Abstract

Soft-tissue bacterial infection can progress to severe sepsis and septic shock as a result of a disproportionate inflammatory response, characterized by an excessive release of cytokines and influx of immune cells. Reltecimod (previously known as AB103 or p2TA), a peptide derived from the T-cell receptor CD28, modulates the host immune response by targeting the co-stimulatory pathway, which is essential for the induction of multiple pro-inflammatory cytokines. Consequently, reltecimod has demonstrated beneficial effects against different bacterial infections, their exotoxins and endotoxins, and ionizing radiation. The dosing regimen of reltecimod was evaluated in three mouse models of infection. The effect of the number of reltecimod doses with respect to survival, cytokine/chemokine levels, and blood leukocyte profiles was assessed.

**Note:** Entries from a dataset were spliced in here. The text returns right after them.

(* ===== verification/Mirror.v ===== *)
(** * What reaches the cloud

    What the running gateway puts on the streams of its cloud clients, against
    the batches the collector gives to its sender: [GrpcClient] and [Gateway]
    together.  [sends] is what the clients handed to [stream.Send] with what it
    returned, [messages] what it took without an error; whether the service
    itself got a message is beyond what the gateway knows. *)

From S2P Require Import Prelude Float64 GoStrings Clock Metrics Proto HealthTests QuickTests.
From S2P Require Import MinEntropy Sha256 Whitening MqttHandler Pool Collector Forwarder Gateway.
From S2P Require Import GrpcClient.

(** ** Only [SendBatch] sends messages *)

(** The messages that the streams took. *)
Definition taken {A} (l : list (A * option goerror)) : list A :=
  omap (λ x, match x.2 with None => Some x.1 | Some _ => None end) l.
Definition messages (l : list grpc_call) : list EntropyBatch := taken (sends l).

Lemma taken_app {A} (l k : list (A * option goerror)) : taken (l ++ k) = taken l ++ taken k.
Proof. apply omap_app. Qed.

Lemma taken_fmap {A B} (f : A → B) (l : list (A * option goerror)) :
  taken ((λ x, (f x.1, x.2)) <$> l) = f <$> taken l.
Proof. unfold taken. induction l as [|[a [e|]] l IH]; [done|..]; cbn; by rewrite IH. Qed.

Lemma runs_silent {A} (m : GrpcClient.M A) l : runs l m → (∀ sent, l ≠ LSent sent) → along silent m.
Proof.
  intros [] Hl; try (by destruct (Hl sent)); unfold_computations; walk; done.
Qed.

(** A step that is not the return of a send leaves what was sent as it is. *)
Lemma step_silent l s s' :
  GrpcClient.step l s = Some s' → (∀ sent, l ≠ LSent sent) → sends (log s') = sends (log s).
Proof.
  intros (A & m & Hr & [_ Hlog _ _ _])%step_move%move_moved Hl.
  by rewrite Hlog, sends_app, (runs_silent m l Hr Hl (client s)), app_nil_r.
Qed.

Lemma send_end_sends k b sent c : sends (run_calls (send_end k b sent) c) = [(b, sent)].
Proof. by destruct sent. Qed.

Lemma sent_sends sent s s' k b :
  GrpcClient.step (LSent sent) s = Some s' → sending s = Some (k, b) → sends (log s') = sends (log s) ++ [(b, sent)].
Proof.
  unfold GrpcClient.step. cbn [takes_mu andb move]. intros Hs Hk. rewrite Hk in Hs. apply Some_inj in Hs as <-.
  by rewrite log_exec, sends_app, send_end_sends.
Qed.

Lemma silent_connect built opened : along silent (connect built opened).
Proof. unfold connect. unfold_computations. walk; done. Qed.

Lemma start_sends f built opened s : GrpcClient.start f built opened = Some s → sends (log s) = [].
Proof. intros (k & n & -> & -> & ->)%start_eq. rewrite log_exec, sends_app. apply silent_connect. Qed.

(** ** Sending through the gateway *)

Section mirror.
Context `{MathLib, MapRange, ErrorText, GoUnicode, GoAppend}.

(** Histories with the state before each step. *)
Inductive gruns : gateway → list (gateway * glabel) → gateway → Prop :=
| gruns_nil g : gruns g [] g
| gruns_snoc g tr g' l g'' : gruns g tr g' → gstep g' l g'' → gruns g (tr ++ [(g', l)]) g''.

Lemma gruns_gsteps g tr g' : gruns g tr g' → gsteps g (snd <$> tr) g'.
Proof.
  induction 1 as [g|g tr g' l g'' _ IH Hl]; [apply gsteps_nil|]. rewrite fmap_app. by eapply gsteps_snoc.
Qed.

Lemma gsteps_gruns g tr g' : gsteps g tr g' → ∃ run, gruns g run g' ∧ snd <$> run = tr.
Proof.
  induction 1 as [g|g tr g' l g'' _ (run & IH & E) Hl]; [exists []; split; [apply gruns_nil|done]|].
  exists (run ++ [(g', l)]). split; [by eapply gruns_snoc|]. by rewrite fmap_app, E.
Qed.

(** The requests that were handed to a stream, with the client, and what [Send] returned. *)
Definition offered_of (x : gateway * glabel) : list (nat * (readings * sendRequest)) :=
  match x.2, mirroring x.1 with GSent, Some (JSent k rd r) => [(k, (rd, r))] | _, _ => [] end.
Definition offered (run : list (gateway * glabel)) : list (nat * (readings * sendRequest)) := run ≫= offered_of.

Definition on (k : nat) (l : list (nat * (readings * sendRequest))) : list (readings * sendRequest) :=
  omap (λ x, if decide (x.1 = k) then Some x.2 else None) l.

Definition offer (x : readings * sendRequest) : EntropyBatch * option goerror :=
  (message_of x.1 x.2, stream_send x.1).

(** The request the send loop is busy with. *)
Definition in_progress (g : gateway) : list sendRequest :=
  match mirroring g with
  | Some (JLoad _ r | JCall _ _ r | JSent _ _ r) => [r]
  | None => []
  end.

Lemma on_app k l1 l2 : on k (l1 ++ l2) = on k l1 ++ on k l2.
Proof. apply omap_app. Qed.

Lemma offered_snoc run x : offered (run ++ [x]) = offered run ++ offered_of x.
Proof. unfold offered. by rewrite bind_app, bind_one. Qed.

(** What the logs of the clients hold after a history. *)
Record mirrored (l : list (nat * (readings * sendRequest))) (g : gateway) : Prop := {
  mi_sends : ∀ k sys, clients (shared g) !! k = Some sys → sends (log sys) = offer <$> on k l;
  mi_fresh : ∀ k, clients (shared g) !! k = None → on k l = [];
}.

Lemma mirrored_same l g g' : clients (shared g') = clients (shared g) → mirrored l g → mirrored l g'.
Proof. intros E []. by split; rewrite E. Qed.

Lemma mirrored_put l g c j k sys sys' :
  clients (shared g) !! k = Some sys → sends (log sys') = sends (log sys) → mirrored l g →
  mirrored l (mkGateway c (put_client k sys' (shared g)) j).
Proof.
  intros Hk Hs [M1 M2]. pose proof (lookup_lt_Some _ _ _ Hk) as Hlt. split; cbn.
  - intros i x Hx. destruct (decide (i = k)) as [->|Hne].
    + rewrite list_lookup_insert_eq in Hx by done. injection Hx as <-. rewrite Hs. by apply M1.
    + rewrite list_lookup_insert_ne in Hx by done. by apply M1.
  - intros i Hx. destruct (decide (i = k)) as [->|Hne]; [by rewrite list_lookup_insert_eq in Hx by done|].
    rewrite list_lookup_insert_ne in Hx by done. by apply M2.
Qed.

(** The return of a send appends its message to the log of its client. *)
Lemma mirrored_sent l g c k rd r sys sys' :
  clients_ok g → mirroring g = Some (JSent k rd r) → clients (shared g) !! k = Some sys →
  GrpcClient.step (LSent (stream_send rd)) sys = Some sys' → mirrored l g →
  mirrored (l ++ [(k, (rd, r))]) (mkGateway c (put_client k sys' (shared g)) None).
Proof.
  intros Hok Hm Hk Hs [M1 M2]. pose proof (lookup_lt_Some _ _ _ Hk) as Hlt.
  destruct (ok_sent g Hok k rd r Hm) as (sys1 & n & Hk1 & Hn). rewrite Hk in Hk1. injection Hk1 as <-. split; cbn.
  - intros i x Hx. rewrite on_app. destruct (decide (i = k)) as [->|Hne].
    + rewrite list_lookup_insert_eq in Hx by done. injection Hx as <-.
      rewrite (sent_sends _ _ _ _ _ Hs Hn), (M1 k sys Hk), fmap_app. cbn. by rewrite decide_True.
    + rewrite list_lookup_insert_ne in Hx by done. cbn. rewrite decide_False by done. rewrite app_nil_r. by apply M1.
  - intros i Hx. destruct (decide (i = k)) as [->|Hne]; [by rewrite list_lookup_insert_eq in Hx by done|].
    rewrite list_lookup_insert_ne in Hx by done. rewrite on_app, (M2 i Hx). cbn. by rewrite decide_False.
Qed.

Lemma mirrored_detach l g c j : mirrored l g → mirrored l (mkGateway c (run_state cloud_Close (shared g)) j).
Proof.
  intros Hmi. destruct (detach_eq (shared g)) as (_ & _ & E).
  destruct (Forwarder.client (shared g)) as [k|] eqn:Hc; [|exact (mirrored_same l g (mkGateway c (run_state cloud_Close (shared g)) j) E Hmi)].
  cbn [mbind option_bind] in E. destruct (clients (shared g) !! k) as [sys|] eqn:Hk; [|exact (mirrored_same l g (mkGateway c (run_state cloud_Close (shared g)) j) E Hmi)].
  cbn [mbind option_bind] in E. destruct (GrpcClient.step LClose sys) as [sys'|] eqn:Hs; [|exact (mirrored_same l g (mkGateway c (run_state cloud_Close (shared g)) j) E Hmi)].
  cbn [mbind option_bind] in E. eapply (mirrored_same _ (mkGateway c (put_client k sys' (shared g)) j)); [exact E|].
  by eapply mirrored_put; [|eapply step_silent|].
Qed.

Lemma gstep_mirrored l g lb g' :
  gstep g lb g' → clients_ok g → mirrored l g → mirrored (l ++ offered_of (g, lb)) g'.
Proof.
  intros Hl Hok Hmi. unfold offered_of. cbn [fst snd].
  destruct Hl as [g now topic payload c _|g lb c _ _ _|g rd r c Hm _|g rd r Hm|g k rd r sys sys' Hm Hk Hs|g k rd r sys sys' Hm Hk Hs
    |g o _|g k lb sys sys' Hns Hk Hs|g f built opened sys Hs|g k Hk|g]; rewrite ?app_nil_r.
  - by apply (mirrored_same _ g).
  - by apply (mirrored_same _ g).
  - apply (mirrored_same _ g); [|done]. by destruct (send_pool (sender_of g) rd r (shared g)) as (_ & E & _).
  - by apply (mirrored_same _ g).
  - by eapply mirrored_put; [|eapply step_silent|].
  - rewrite Hm. by eapply mirrored_sent.
  - apply (mirrored_same _ g); [|done]. unfold run_state. by rewrite on_pool_eq.
  - eapply mirrored_put; [done| |done]. eapply step_silent; [done|]. by intros sent ->.
  - destruct Hmi as [M1 M2]. split; cbn.
    + intros k x Hx. apply lookup_app_Some in Hx as [Hx|[Hle Hx]]; [by apply M1|].
      apply list_lookup_singleton_Some in Hx as [_ <-]. rewrite (M2 k) by (by apply lookup_ge_None). by eapply start_sends.
    + intros k Hx. apply M2, lookup_ge_None. apply lookup_ge_None in Hx. rewrite length_app in Hx. lia.
  - by apply (mirrored_same _ g).
  - by apply mirrored_detach.
Qed.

Overall, mice treated with a single intravenous dose of reltecimod (5 mg/kg) at 1–2 h after infection showed significantly greater survival as compared with saline-treated controls. Mice treated with a second doses demonstrated improved survival compared with saline-treated controls. However, in all models of infection, administration of a single therapeutic dose of reltecimod was superior to two or multiple doses. Further examination showed that the single therapeutic dose of reltecimod was associated with an early (within 24 h) decrease in cytokine/chemokine levels and most circulating leukocyte subpopulations. A second dose of reltecimod did not improve these early positive effects and appeared to attenuate further changes. These results provided insight into the mechanism of action of reltecimod and established a basis for the dosing regimen utilized in clinical trials, where reltecimod is administered as a single dose.